December 28, 2012
The New York Times
The Rental Tide Subsides
by Julie Satow
Apartment rents in New York City have been rising rapidly for several years, but signs are now emerging that the market has hit a speed bump and is finally shifting to a slower gear.
Manhattan rents have been dropping, with the average price $3,368 in November, $76 less than in October and the third consecutive month prices have declined, according to Citi Habitats.
While some of this may be seasonal — the rental market tends to soften during the winter — the pace of rental growth year over year has also slowed. According to Streeteasy.com, median rents are 1.5 percent higher than one year ago, a marked drop from the 10 percent increase that rents posted two years ago and the 15 percent of three years ago. Inventory is also up, with 13,618 Manhattan apartments for rent in November, a 21 percent increase over November 2011, Streeteasy found.
“The market is at an all-time high,” said Gary L. Malin, the president of Citi Habitats. “How much higher can it go in an economy that is still weak in many sectors? To think that the rental market could keep having record-breaking growth is just not realistic.”
In addition to the economy, factors creating a softer rental market include greater numbers of first-time homebuyers and resistance from tenants, who are leaving when their leases expire rather than pay higher rents.
Those rents are pushing first-time buyers to the market, as are historically low mortgage rates. These buyers typically want studios and one-bedrooms, and over the past year, studio rents have shot up nearly 5 percent while one-bedrooms have posted 3.4 percent increases, according to Streeteasy. In comparison, rents for two-, three- and four-bedrooms have declined over the past year.
As more first-time buyers have entered the picture, sales of studios and one-bedrooms have jumped four percentage points, exceeding 52 percent of the market in the third quarter compared with a year ago.
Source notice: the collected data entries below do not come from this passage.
Lemma sys_write_file st c fd a n L lo hi buf l :
  fd_file st c fd a n L -> user_region st c lo hi -> lo <= buf < hi -> buf + Z.of_nat (length l) <= hi ->
  user_bytes st c buf l -> l <> [] -> 0 <= write_pos (entry st c fd) n -> 
  write_pos (entry st c fd) n + Z.of_nat (length l) <= 2 ^ 61 -> Z.of_nat (length l) < 2 ^ 31 ->
  exists r st' n' pos, sys_write other fd buf (Z.of_nat (length l)) st = Some (r, st') /\
    pages_of st' = pages_of st /\ fd_step st st' c fd a n' pos /\
    (r = -1 /\ n' = n /\ no_memory (Z.of_nat (length l)) (hp (kn st)) \/
     r = Z.of_nat (length l) /\ pos = write_pos (entry st c fd) n + Z.of_nat (length l) /\
     contents n' = spec_write (contents n) (Z.to_nat (write_pos (entry st c fd) n)) l).
Proof.
  intros Hff Hreg Hbuf Hl Hb Hne Hp0 Hp61 Hl31. pose proof Hff as [F1 F2 F3 F4 F5 F6 F7 F8 F9 F10 F11 F12 F13].
  set (sz := Z.of_nat (length l)) in *. assert (Hsz : 0 < sz) by (unfold sz; destruct l; [done|cbn; lia]).
  pose proof Hreg as (_ & _ & Hlo & Hhi).
  unfold sys_write. rewrite (used_fd_file _ _ _ _ _ _ Hff). unfold user_ptr. rewrite (user_pointer_in lo hi buf) by done.
  rewrite F7, F6, (proj2 (Z.eqb_neq a 0)), andb_false_r by done. cbn [Z.eqb negb orb].
  unfold sys_kmalloc. rewrite u64_small by lia.
  destruct (alloc_ok (hp (kn st)) L sz F12) as [Hk|(tmp & h1 & Hk & Ht & HtL & Hl1)]; [lia|lia| |]; rewrite Hk; cbn [mbind option_bind].
  { cbn [Z.eqb]. exists (-1). eexists _, n, _. split; [reflexivity|]. split; [done|]. split.
    - eapply fd_step_intro; [done|by apply fd_moved_same|done..].
    - left. split; [done|]. split; [done|]. left. by exists sz. }
  rewrite (proj2 (Z.eqb_neq tmp 0)) by done. set (st1 := set_kn _ st).
  assert (Ec : copy_from_user buf sz st1 = Some (Some l)) by (by apply (copy_from_region st1 c lo hi)).
  rewrite Ec. cbn [mbind option_bind]. change (vfs (wd st1)) with (vfs (wd st)).
  rewrite F9. cbn [mbind option_bind]. set (st2 := if nz _ then _ else st1).
  set (pos := write_pos (entry st c fd) n) in *.
  assert (Hm2 : fd_moved st st2 c fd pos /\ wd st2 = wd st /\ hp (kn st2) = h1 /\ pages_of st2 = pages_of st).
  { unfold st2, pos, write_pos. destruct (nz _).
    - split; [|done]. apply (fd_moved_trans _ st1 _ _ _ (fd_pos (entry st c fd))); [by apply fd_moved_same|]. by apply set_entry_moved.
    - split; [by apply fd_moved_same|done]. }
  destruct Hm2 as (Hm2 & W2 & H2 & P2). clearbody st2.
  assert (Ep : fd_pos (entry st2 c fd) = pos) by (by rewrite (fm_entry _ _ _ _ _ Hm2)). rewrite Ep.
  assert (Hlive : holding live tmp (hp (kn st2)) L) by (rewrite H2; by split).
  assert (Hn2 : node (vfs_in st2) a = Some n) by (unfold node, vfs_in; cbn [nodes set_chroot set_vheap]; by rewrite W2).
  destruct (write_held st st2 c fd a n L tmp l pos Hff Hm2 W2 Hlive Hn2 Hne Hp0 Hp61 Hl31) as (r & st' & n' & pos' & -> & Hpg & Hrest).
  exists r, st', n', pos'. split; [done|]. split; [congruence|]. destruct Hrest as [Hs [(-> & -> & Hf)|Hr]]; (split; [done|]); [left|by right].
  split; [done|]. split; [done|]. right. exists tmp, h1. split; [done|]. by rewrite <- H2.
Qed.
Meanwhile, rentals of studios and one-bedrooms dropped six percentage points, to 70 percent of the market, according to data from Miller Samuel.
“We have clearly seen a wave of people trying to become buyers, and this is taking the steam out of rentals,” said Mr. Miller, of Miller Samuel. “There hasn’t been a flood of buyers, however, because lending standards remain tight. All things being equal, if lenders weren’t being so irrationally conservative, you would have a housing boom at the expense of the rental market.”
The number of vacant rental units to come on the market has also surged, indicating so-called market churn, whereby tenants search for more affordable apartments rather than renew their leases. In November, 3,634 vacant rental units came on the market in Manhattan, a 41 percent increase from the same period last year, according to Miller Samuel.
But while the rental market is slowing, prices are unlikely to drop much. “This is not a bubble that is going to burst,” Mr. Malin said. “That would mean that the numbers we have seen were being propped up by something artificial, but that isn’t true.”
Instead, Mr. Miller said, rents are likely to “bump along at this very high level, but not increase or decrease precipitously, at least over the next year.”
Sofia Song, the vice president for research of Streeteasy, feels a “litmus test” coming up. “What will be interesting is to see what happens this spring and early summer, when the market should be at its peak,” she said. “If rents don’t rise then, it could mean they are simply too high.”